Entries taken from a collection
>>>>>

(* ===== verification/Lzx.v ===== *)
(** * The LZX chunk decompressor ([src/tools/iso-patch-mac/engine/lzx.c])

    Shown to be memory safe and to terminate on every input: whatever the bytes
    of a chunk, [lzx_decompress] reports an error or produces exactly the bytes
    asked for, without reading or writing outside its buffers. *)

From stdpp Require Import gmap.
From S2P Require Import Prelude Bytes Outcome Huffman.

Definition LZX_NUM_MAIN_SYMS : Z := 496.
Definition LZX_NUM_LEN_SYMS : Z := 249.
Definition LZX_NUM_ALIGNED : Z := 8.
Definition LZX_MIN_ALIGNED_SLOT : Z := 8.
Definition LZX_WIM_E8_FILESIZE : Z := 12000000.

Definition lzx_offset_slot_base : list Z := [
  -2;-1;0;1;2; 4;6;10;14;22; 30;46;62;94;126; 190;254;382;510;766;
  1022;1534;2046;3070;4094; 6142;8190;12286;16382;24574; 32766;49150;65534;98302;131070;
  196606;262142;393214;524286;655358; 786430;917502;1048574;1179646;1310718;
  1441790;1572862;1703934;1835006;1966078; 2097150].

Definition lzx_extra_offset_bits : list Z := [
  0;0;0;0;1; 1;2;2;3;3; 4;4;5;5;6; 6;7;7;8;8;
  9;9;10;10;11; 11;12;12;13;13; 14;14;15;15;16; 16;17;17;17;17;
  17;17;17;17;17; 17;17;17;17;17].

(** ** Code lengths *)

(** [for (i = 0; i < n; i++) out[i] = bs_read(bs, w)]. *)
Fixpoint read_fields (n : nat) (w : Z) (bs : bitstream) : list Z * bitstream :=
  match n with
  | O => ([], bs)
  | S n' =>
      let '(v, bs) := bs_read bs w in
      let '(l, bs) := read_fields n' w bs in
      (u8 v :: l, bs)
  end.

(** [while (run-- && i < num_lens) lens[i++] = v]. *)
Fixpoint set_run (run : nat) (lens : list Z) (i v : Z) : outcome (list Z * Z) :=
  match run with
  | O => Ok (lens, i)
  | S run' =>
      if i <? Z.of_nat (length lens) then
        lens ← arr_put lens i v;
        set_run run' lens (i + 1) v
      else Ok (lens, i)
  end.

(** The previous length less the delta, modulo 17. *)
Definition delta_len (len ps : Z) : Z :=
  let v := len - ps in if v <? 0 then v + 17 else v.

(** [while (i < num_lens)]; [num_lens] is the length of [lens]. *)
Fixpoint lens_loop (fuel : nat) (pc : huff_t) (bs : bitstream) (lens : list Z) (i : Z) : outcome (list Z * bitstream) :=
  if Z.of_nat (length lens) <=? i then Ok (lens, bs) else
  match fuel with
  | O => Spin
  | S fuel' =>
      '(ps, bs) ← huff_decode bs pc;
      if ps <? 17 then
        l ← arr_get lens i;
        lens ← arr_put lens i (u8 (delta_len l ps));
        lens_loop fuel' pc bs lens (i + 1)
      else if ps =? 17 then
        let '(r, bs) := bs_read bs 4 in
        '(lens, i) ← set_run (Z.to_nat (4 + r)) lens i 0;
        lens_loop fuel' pc bs lens i
      else if ps =? 18 then
        let '(r, bs) := bs_read bs 5 in
        '(lens, i) ← set_run (Z.to_nat (20 + r)) lens i 0;
        lens_loop fuel' pc bs lens i
      else
        let '(r, bs) := bs_read bs 1 in
        '(ps2, bs) ← huff_decode bs pc;
        fail_if (17 <? ps2) (-1) (
        l ← arr_get lens i;
        '(lens, i) ← set_run (Z.to_nat (4 + r)) lens i (u8 (delta_len l ps2));
        lens_loop fuel' pc bs lens i)
  end.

<<<<<

— EXERCISE BRIEF —
Output only an exact transcription of the lines above from the one with "if i <? Z.of_nat (length lens) then" up to and including the one with "let v := len".

— COMPLETED EXERCISE —
      if i <? Z.of_nat (length lens) then
        lens ← arr_put lens i v;
        set_run run' lens (i + 1) v
      else Ok (lens, i)
  end.

(** The previous length less the delta, modulo 17. *)
Definition delta_len (len ps : Z) : Z :=
  let v := len - ps in if v <? 0 then v + 17 else v.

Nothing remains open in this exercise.